To further investigate the ultrastructural defects evidenced by TEM, SPAG6, a marker of the central pair microtubules, was examined in the sperm from a control individual and men harboring bi-allelic CFAP58 variants. Immunofluorescence assay revealed that SPAG6 was located at the entire flagellum in the control sperm, which is consistent with the localization of CFAP58 (Figure 3C). On the contrary, SPAG6 was almost absent in the short or coiled flagella of men harboring bi-allelic CFAP58 variants (subjects A050 IV-1, A064 II-1, and N015 II-1) (Figure 3C). In addition, we also examined the localization and abundance of SPEF2, a protein required for sperm flagellar assembly.²³^,²⁴ Compared with the obvious staining in the spermatozoa from a control individual, SPEF2 was almost absent or dramatically decreased in the sperm flagella of men harboring bi-allelic CFAP58 variants (Figure 3D). The deficiencies of SPAG6 and SPEF2 in CFAP58-affected flagella strongly suggested the defects of CP and DMTs in the spermatozoa from men harboring bi-allelic CFAP58 variants.

To confirm the universality of SPAG6 and SPEF2 decay in the CFAP58-deficient sperm, we also performed immunoblotting with 20 × 10⁶ spermatozoa from men harboring bi-allelic CFAP58 variants. Both SPAG6 and SPEF2 were absent in the sample of subject A064 II-1 and obviously decreased in those of subjects A050 IV-1, N010 IV-1, and N015 II-1 (Figure 3E). These findings indicated that the absences of CP and DMTs in the cross-sections under TEM were universal defects of the sperm from men harboring bi-allelic CFAP58 variants.
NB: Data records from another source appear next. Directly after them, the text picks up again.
(** * The automation task controller of the crypto dashboard

    A shallow embedding of [backend/automation_controller.py]: the task
    table of [AutomationController], the methods [run_script],
    [task_worker], [start_task], [stop_task], [run_once] and [get_status],
    and the threads the controller spawns.

    Conventions of the embedding:
    - a [datetime] is the number of seconds it stands for, a [Z]; the
      ISO strings the code stores compare like the datetimes they print;
    - a Python [str] is a [string], each character standing for a code
      point below 256; [s[:200]] is [slice_to 200 s];
    - the three values the code writes to [task["status"]] are the
      constructors of [Status];
    - what the outside world decides (the clock, how a child process ends,
      whether a thread can be started) is an argument of the operation;
    - [self.tasks] is a finite map from task ids to entries; the methods
      run in a monad of state and exceptions, so that what a method
      wrote before it raised stays written;
    - a worker thread is a position in [task_worker]; the system of
      caller and threads moves by the steps of [step], which are made
      of the same pieces as the methods;
    - [print] calls write to the console only and are left out, and so
      is the command line;
    - the endpoints of [backend/api.py] that call the controller run
      in the same state, with [HTTPException] added to what they can
      raise. *)

From Stdlib Require Import Ascii.
From stdpp Require Import gmap strings list fin_maps pretty.

Local Open Scope Z_scope.

(** ** Texts *)

(** [s[:n]] *)
Fixpoint slice_to (n : nat) (s : string) : string :=
  match n, s with
  | S n', String a s' => String a (slice_to n' s')
  | _, _ => EmptyString
  end.

(** Truth value of a [str]: non-empty. *)
Definition truthy (s : string) : bool :=
  match s with
  | EmptyString => false
  | String _ _ => true
  end.

(** ** The task table *)

Inductive Status := stopped | running | error.

#[global] Instance Status_eq_dec : EqDecision Status.
Proof. solve_decision. Defined.

(** Position of a worker thread in [task_worker]. *)
Inductive PC :=
| AtLoop                (* at the test of [while task["status"] == "running"] *)
| Entering              (* in [run_script], before the status is marked *)
| InFlight              (* [subprocess.run] is executing the script *)
| AtFinally             (* the outcome is recorded, [finally] is next *)
| Sleeping (ticks : nat) (* in [for _ in range(interval)], [ticks] rounds left *)
| Exited.               (* [task_worker] has returned *)

#[global] Instance PC_eq_dec : EqDecision PC.
Proof. solve_decision. Defined.

(** A [threading.Thread] running [task_worker(task_id)]. A thread handle
    is the position of the thread in the list of all threads started. *)
Record Worker := mkWorker { w_task : string; w_pc : PC }.

(** One entry of [self.tasks]. *)
Record Task := mkTask {
  name : string;
  script : string;
  interval : Z;
  status : Status;
  last_run : option Z;
  next_run : option Z;
  success_count : Z;
  error_count : Z;
  last_error : option string;
  process : option nat;
  thread : option nat
}.

Definition set_status (v : Status) (t : Task) : Task :=
  mkTask (name t) (script t) (interval t) v (last_run t) (next_run t)
         (success_count t) (error_count t) (last_error t) (process t) (thread t).
Definition set_last_run (v : option Z) (t : Task) : Task :=
  mkTask (name t) (script t) (interval t) (status t) v (next_run t)
         (success_count t) (error_count t) (last_error t) (process t) (thread t).
Definition set_next_run (v : option Z) (t : Task) : Task :=
  mkTask (name t) (script t) (interval t) (status t) (last_run t) v
         (success_count t) (error_count t) (last_error t) (process t) (thread t).
Definition set_success_count (v : Z) (t : Task) : Task :=
  mkTask (name t) (script t) (interval t) (status t) (last_run t) (next_run t)
         v (error_count t) (last_error t) (process t) (thread t).
Definition set_error_count (v : Z) (t : Task) : Task :=
  mkTask (name t) (script t) (interval t) (status t) (last_run t) (next_run t)
         (success_count t) v (last_error t) (process t) (thread t).
Definition set_last_error (v : option string) (t : Task) : Task :=
  mkTask (name t) (script t) (interval t) (status t) (last_run t) (next_run t)
         (success_count t) (error_count t) v (process t) (thread t).
Definition set_thread (v : option nat) (t : Task) : Task :=
  mkTask (name t) (script t) (interval t) (status t) (last_run t) (next_run t)
         (success_count t) (error_count t) (last_error t) (process t) v.

(** The controller object together with the threads of the process. *)
Record State := mkState {
  tasks : gmap string Task;
  is_running : bool;
  start_time : Z;
  threads : list Worker
}.

Definition set_tasks (m : gmap string Task) (s : State) : State :=
  mkState m (is_running s) (start_time s) (threads s).
Definition set_threads (l : list Worker) (s : State) : State :=
  mkState (tasks s) (is_running s) (start_time s) l.

(** ** Exceptions and the monad of the methods *)

(** [subprocess.TimeoutExpired] and every other [Exception]; [msg] is
    what [str(e)] returns. *)
Inductive Exn :=
| TimeoutExpired (msg : string)
| Exception (msg : string).

Definition str (e : Exn) : string :=
  match e with
  | TimeoutExpired msg => msg
  | Exception msg => msg
  end.

(** [repr(s)] for a [str] [s], as CPython's [unicode_repr] computes it
    on code points below 256. The text is put between single quotes,
    or between double quotes when it holds a single quote and no double
    quote. The quote in use and the backslash are escaped with a
    backslash; tab, line feed and carriage return are written [\t],
    [\n] and [\r]; every other character that is not printable (the
    control characters below 32 and from 127 to 159, the no-break space
    160 and the soft hyphen 173) is written [\x] and two lower-case
    hexadecimal digits. *)
Definition backslash : ascii := ascii_of_nat 92.
Definition single_quote : ascii := ascii_of_nat 39.
Definition double_quote : ascii := ascii_of_nat 34.

Definition hex_digit (n : nat) : ascii :=
  match String.get n "0123456789abcdef" with
  | Some c => c
  | None => "f"%char
  end.

Definition isprintable (c : ascii) : bool :=
  let n := nat_of_ascii c in
  (Nat.leb 32 n && Nat.leb n 126)
  || (Nat.leb 161 n && negb (Nat.eqb n 173)).

Fixpoint has_char (c : ascii) (s : string) : bool :=
  match s with
  | EmptyString => false
  | String c' s' => Ascii.eqb c' c || has_char c s'
  end.

Definition repr_char (quote c : ascii) : string :=
  let n := nat_of_ascii c in
  if Ascii.eqb c quote || Ascii.eqb c backslash then
    String backslash (String c EmptyString)
  else if Nat.eqb n 9 then String backslash "t"
  else if Nat.eqb n 10 then String backslash "n"
  else if Nat.eqb n 13 then String backslash "r"
  else if isprintable c then String c EmptyString
  else
    String backslash
      (String "x"
         (String (hex_digit (Nat.div n 16))
            (String (hex_digit (Nat.modulo n 16)) EmptyString))).

Fixpoint repr_body (quote : ascii) (s : string) : string :=
  match s with
  | EmptyString => EmptyString
  | String c s' => repr_char quote c +:+ repr_body quote s'
  end.

Definition repr (s : string) : string :=
  let quote :=
    if has_char single_quote s && negb (has_char double_quote s)
    then double_quote else single_quote in
  String quote (repr_body quote s +:+ String quote EmptyString).

(** [KeyError(key)] for a [str] [key]: [str(e)] is [repr(key)]. *)
Definition KeyError (key : string) : Exn := Exception (repr key).

Inductive Res (A : Type) :=
| Ret (a : A)
| Raise (e : Exn).
Arguments Ret {A} a.
Arguments Raise {A} e.

(** A method runs on the state and either returns or raises; what it
    wrote before raising stays written. *)
Definition M (A : Type) : Type := State → State * Res A.

#[global] Instance M_ret : MRet M := λ A a s, (s, Ret a).
#[global] Instance M_bind : MBind M := λ A B k m s,
  match m s with
  | (s', Ret a) => k a s'
  | (s', Raise e) => (s', Raise e)
  end.

Definition raise {A} (e : Exn) : M A := λ s, (s, Raise e).

(** [try: body  except Exception as e: handler e] *)
Definition try_except {A} (body : M A) (handler : Exn → M A) : M A := λ s,
  match body s with
  | (s', Ret a) => (s', Ret a)
  | (s', Raise e) => handler e s'
  end.

(** [try: body  finally: cleanup] *)
Definition try_finally {A} (body : M A) (cleanup : M unit) : M A := λ s,
  match body s with
  | (s', r) =>
      match cleanup s' with
      | (s'', Ret _) => (s'', r)
      | (s'', Raise e) => (s'', Raise e)
      end
  end.

(** [task_id in self.tasks] *)
Definition contains (task_id : string) : M bool := λ s,
  (s, Ret (bool_decide (is_Some (tasks s !! task_id)))).

(** [self.tasks[task_id]] *)
Definition get_task (task_id : string) : M Task := λ s,
  match tasks s !! task_id with
  | Some t => (s, Ret t)
  | None => (s, Raise (KeyError task_id))
  end.

(** [self.tasks[task_id][field] = v], [f] being the setter of [field] *)
Definition modify_task (task_id : string) (f : Task → Task) : M unit := λ s,
  match tasks s !! task_id with
  | Some t => (set_tasks (<[task_id := f t]> (tasks s)) s, Ret tt)
  | None => (s, Raise (KeyError task_id))
  end.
Intriguingly, longitudinal sections of the flagella observed by TEM further revealed mitochondrial sheath malformations. When compared to the regularly arranged mitochondrial sheath in the control individual, the sperm of subject A050 IV-1 showed the completely disorganized mid-piece with a misshapen mitochondrial sheath, fibrous sheath, and ODFs (Figure 4A). Notably, the sperm of subject N015 II-1 displayed an abnormal flagellar assembly with a shortened mitochondrial sheath (Figure 4A). To further investigate the severity of mitochondrial sheath malformation in men harboring bi-allelic CFAP58 variants, we conducted immunofluorescence and immunoblotting assays for HSP60, a mitochondrial chaperonin. Immunofluorescence assays with the spermatozoa from a control individual showed that HSP60 localized at the mid-piece of flagellum, which can visualize the mitochondrial sheath well (Figure 4Bi). In contrast, HSP60 was absent or significantly decreased in the sperm cells of men harboring bi-allelic CFAP58 variants (subjects A050 IV-1, A064 II-1, and N015 II-1) (Figures 4Bii, 4Biii, and 4Biv). Immunoblotting also indicated that HSP60 was significantly decreased in the spermatozoa from men harboring bi-allelic CFAP58 variants (Figure 4C). These findings strongly support the idea that mitochondrial sheath malformations were universal defects in the sperm cells of men harboring bi-allelic CFAP58 variants.

CFAP58 Deficiency Associated with Mitochondrial Sheath Malformations in the Sperm Flagellum

(A) The longitudinal sections of sperm flagellar mid-piece of a control individual and men harboring bi-allelic *CFAP58* variants. The normal sperm had a symmetrical mid-piece with smooth axoneme surrounding with a regularly arranged mitochondrial sheath (i). In contrast, CFAP58-deficient sperm showed a seriously disorganized mitochondrial sheath (ii and iii). Black arrows mark the mitochondrial sheath. Scale bars: 2 μm.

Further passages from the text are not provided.